After inviting 48 African leaders to Beijing for a discussion on future cooperation, an announcement was made that 1.9 billion USD in contracts had been signed. During this time, China has worked to solidify cooperative agreements that would provide the raw materials necessary to help sustain China’s growth and build channels that will become conduits for Chinese products.
No doubt, U.S. and E.U. governments were paying close attention to the developments of these meetings. The last two years have seen a lot of Chinese activity in Africa: Wen Jiaobao has lead delegations, Sinopec has invested in oil fields, and all along the way, the western press has focused on the importance of these trips being solely economic rather than political.

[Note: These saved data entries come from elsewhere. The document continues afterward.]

Lemma count_raises_succ (i n : nat) (s : task_scheduler_t) :
  count_raises i (S n) s =
    ((if raised i s (task_tick s) then 1 else 0)
     + count_raises i n (task_tick s))%nat.
Proof. reflexivity. Qed.

Lemma tick_n_succ_r (n : nat) (s : task_scheduler_t) :
  tick_n (S n) s = task_tick (tick_n n s).
Proof.
  revert s. induction n as [|n IH]; intros s; [done|].
  rewrite (tick_n_succ (S n)), IH. by rewrite tick_n_succ.
Qed.

Lemma tick_n_wf (n : nat) (s : task_scheduler_t) : wf s → wf (tick_n n s).
Proof.
  revert s. induction n as [|n IH]; intros s Hs; [done|].
  rewrite tick_n_succ. apply IH. by apply task_tick_wf.
Qed.

(** On a well-formed state a slot is observed to be raised by a call of
    [task_tick] exactly when the modulo test of the loop succeeds for it. *)
Lemma raised_due (s : task_scheduler_t) (i : nat) :
  wf s → (i < TASK_COUNT)%nat → raised i s (task_tick s) = due i s.
Proof.
  intros Hs Hi. destruct Hs as [Ht Lf Lo Lh Rf Ro].
  destruct (task_tick_slot s i Hi Lf Lo) as [Hf Hc].
  assert (Hb : load (overflow_count s) i < 2 ^ 8) by (by apply load_bound).
  unfold raised. rewrite Hf, Hc. clear Hf Hc.
  generalize dependent (load (overflow_count s) i). intros c Hb.
  generalize (load (flags s) i). intros f.
  unfold wrap8.
  destruct (due i s); cbn [andb].
  - destruct (N.eqb_spec f 1) as [->|E]; cbn [negb orb]; [|done].
    destruct (N.eqb_spec c ((c + 1) mod 2 ^ 8)) as [E'|E']; [lia|done].
  - by rewrite !N.eqb_refl.
Qed.

(** From program start the tick counter is the number of ticks modulo one
    second. *)
Lemma tick_count_tick_n (n : nat) :
  tick_count (tick_n n scheduler) = N.of_nat n mod 1000.
Proof.
  induction n as [|n IH]; [done|].
  rewrite tick_n_succ_r, task_tick_tick_count, IH.
  unfold wrap32, TICK_1HZ.
  destruct (N.leb_spec 1000 ((N.of_nat n mod 1000 + 1) mod 2 ^ 32)); lia.
Qed.

Lemma task_ticks_cases (i : nat) :
  (i < TASK_COUNT)%nat →
  let p := load task_ticks i in
  p = 1000 ∨ p = 500 ∨ p = 200 ∨ p = 100 ∨ p = 50 ∨ p = 20 ∨ p = 10 ∨ p = 5.
Proof.
  intros Hi. unfold TASK_COUNT in Hi.
  do 8 (destruct i as [|i]; [vm_compute; auto 10|]). lia.
Qed.

(** Call number [n] raises slot [i] exactly when [n] is a positive multiple
    of the slot's period. *)
Lemma raise_at_spec (i n : nat) :
  (i < TASK_COUNT)%nat →
  raise_at i n = true ↔ (0 < n)%nat ∧ N.of_nat n mod load task_ticks i = 0.
Proof.
  intros Hi. unfold raise_at. destruct n as [|n].
  - cbn [pred]. unfold raised. rewrite !N.eqb_refl. cbn [negb orb].
    split; [done|lia].
  - cbn [pred]. rewrite tick_n_succ_r.
    rewrite raised_due by (try apply tick_n_wf; try apply scheduler_wf; done).
    unfold due. rewrite tick_count_tick_n. unfold wrap32.
    rewrite N.eqb_eq.
    pose proof (task_ticks_cases i Hi) as Hp. cbv zeta in Hp.
    generalize dependent (load task_ticks i). intros p Hp.
    destruct Hp as [->|[->|[->|[->|[->|[->|[->| ->]]]]]]]; lia.
Qed.

(** How the flag and the overflow counter of a slot stand after [n] calls of
    [task_tick], in terms of the number [k] of raises among them: every
    raise but the first one that finds the flag clear adds 1 modulo 256. *)
Lemma tick_n_slot (n : nat) (s : task_scheduler_t) (i : nat) :
  wf s → (i < TASK_COUNT)%nat →
  let k := count_raises i n s in
  load (flags (tick_n n s)) i = (if (0 <? k)%nat then 1 else load (flags s) i)
  ∧ load (overflow_count (tick_n n s)) i =
      wrap8 (load (overflow_count s) i + N.of_nat k
             - (if (0 <? k)%nat && negb (load (flags s) i =? 1) then 1 else 0)).
Proof.
  revert s. induction n as [|n IH]; intros s Hs Hi.
  - rewrite tick_n_zero. cbn [count_raises Nat.ltb Nat.leb andb N.of_nat].
    split; [done|].
    assert (load (overflow_count s) i < 2 ^ 8)
      by (apply load_bound; [done|by destruct Hs]).
    unfold wrap8. rewrite N.add_0_r, N.sub_0_r. lia.
  - destruct (IH (task_tick s) (task_tick_wf s Hs) Hi) as [IHf IHc].
    rewrite tick_n_succ, count_raises_succ, raised_due by done.
    destruct (task_tick_slot s i Hi) as [Hf Hc]; [by destruct Hs..|].
    assert (Hb : load (overflow_count s) i < 2 ^ 8)
      by (apply load_bound; [done|by destruct Hs]).
    cbv zeta in IHf, IHc |- *.
    rewrite IHf, IHc, Hf, Hc. clear IHf IHc Hf Hc IH.
    generalize (count_raises i n (task_tick s)). intros k.
    generalize dependent (load (overflow_count s) i). intros c Hb.
    unfold wrap8.
    destruct (due i s); simpl.
    + destruct (N.eqb_spec (load (flags s) i) 1) as [E|E]; simpl.
      * split; [by destruct k|]. destruct k; simpl; lia.
      * split; [by destruct k|]. destruct k; simpl; lia.
    + split; [done|].
      destruct k; simpl; [lia|].
      destruct (N.eqb_spec (load (flags s) i) 1); simpl; lia.
Qed.

(** ** [task_handler] with arbitrary callbacks *)

Lemma load_insert_zero (a : list N) (i : nat) : load (<[i:=0]> a) i = 0.
Proof.
  destruct (decide (i < length a)%nat) as [Hlt|Hge].
  - by apply load_insert_eq.
  - unfold load. rewrite list_insert_ge by lia.
    assert (a !! i = None) as -> by (apply lookup_ge_None; lia). done.
Qed.

Lemma Forall_sublist {A : Type} (P : A → Prop) (l1 l2 : list A) :
  l1 `sublist_of` l2 → Forall P l2 → Forall P l1.
Proof.
  induction 1 as [|x l1 l2 _ IH|x l1 l2 _ IH]; intros H; [done|..].
  - apply Forall_cons; [by apply Forall_inv in H|].
    apply IH. by apply Forall_inv_tail in H.
  - apply IH. by apply Forall_inv_tail in H.
Qed.

Lemma StronglySorted_sublist {A : Type} (R : A → A → Prop) (l1 l2 : list A) :
  l1 `sublist_of` l2 → StronglySorted R l2 → StronglySorted R l1.
Proof.
  induction 1 as [|x l1 l2 Hsub IH|x l1 l2 _ IH]; intros H; [done|..].
  - apply StronglySorted_inv in H as [H Hx].
    apply SSorted_cons; [auto|]. by apply (Forall_sublist _ l1 l2).
  - apply StronglySorted_inv in H as [H _]. auto.
Qed.

Lemma StronglySorted_seq (a n : nat) : StronglySorted lt (seq a n).
Proof.
  revert a. induction n as [|n IH]; intros a; [apply SSorted_nil|].
  cbn [seq]. apply SSorted_cons; [apply IH|].
  apply Forall_forall. intros x Hx. apply in_seq in Hx. lia.
Qed.

Section HandlerAny.

Variable run_cb : task_handler_cb_t → task_scheduler_t → task_scheduler_t.

(** One iteration appends at most one call to the trace, and that call is
    in order. *)
Lemma dispatch_slot_trace (i : nat) (w : task_scheduler_t * list call_event) :
  (i < TASK_COUNT)%nat →
  ∃ new, (dispatch_slot run_cb i w).2 = w.2 ++ new
         ∧ map ev_task new `sublist_of` [i]
         ∧ Forall call_ok new.
Proof.
  intros Hi. unfold dispatch_slot.
  destruct (negb (load (flags w.1) i =? 0)).
  - destruct (N.eqb_spec (load (handler_cb (set_flag i 0 w.1)) i) NULL)
      as [E|E]; cbn [negb snd].
    + exists []. rewrite app_nil_r. split; [done|]. split; [|done].
      apply sublist_nil_l.
    + eexists [_]. split; [done|]. split; [done|].
      apply Forall_singleton. unfold call_ok.
      cbn [ev_task ev_fn ev_entry]. autorewrite with fields.
      split; [done|]. split; [done|]. split; [done|]. apply load_insert_zero.
  - exists []. rewrite app_nil_r. split; [done|]. split; [|done].
    apply sublist_nil_l.
Qed.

while maybe not a front burner issue for many western companies, Africa is an issue that could quickly become one should ties with China become more important to Africa than they are with the West. For companies buying raw materials in Africa, companies may see an increase in price or more competition for supply. For companies selling products in Africa, Chinese manufacturers will soon be competing in a number of categories that span from agriculture to construction equipment

Many African countries have for years looked for financial assistance without political ties, and with the Chinese government beginning to provide that, many Chinese companies stand to benefit… at the cost of someone else. The message here is that companies around the world need to pay attention and evaluate the potential threat that Chinese companies could pose in Africa for raw materials or sale of goods.

To understand the level of risk on poses, there are several critical questions:
1) What is your exposure to Africa in terms of supply chain and/ or global sales?
2) Is your supply chain for raw materials at risk in the face of Chinese competitors?
3) What is the activity of Chinese companies in your industry? If they are not ready to sell into U.S/ E.U. market, are they able to sell into the African market?
4) What advantages do you have in China? Would those advantages be sustainable in the face of a competitor able to offer a product at a 20% price reduction?
5) What is the quality/ price gap between African markets and your home market?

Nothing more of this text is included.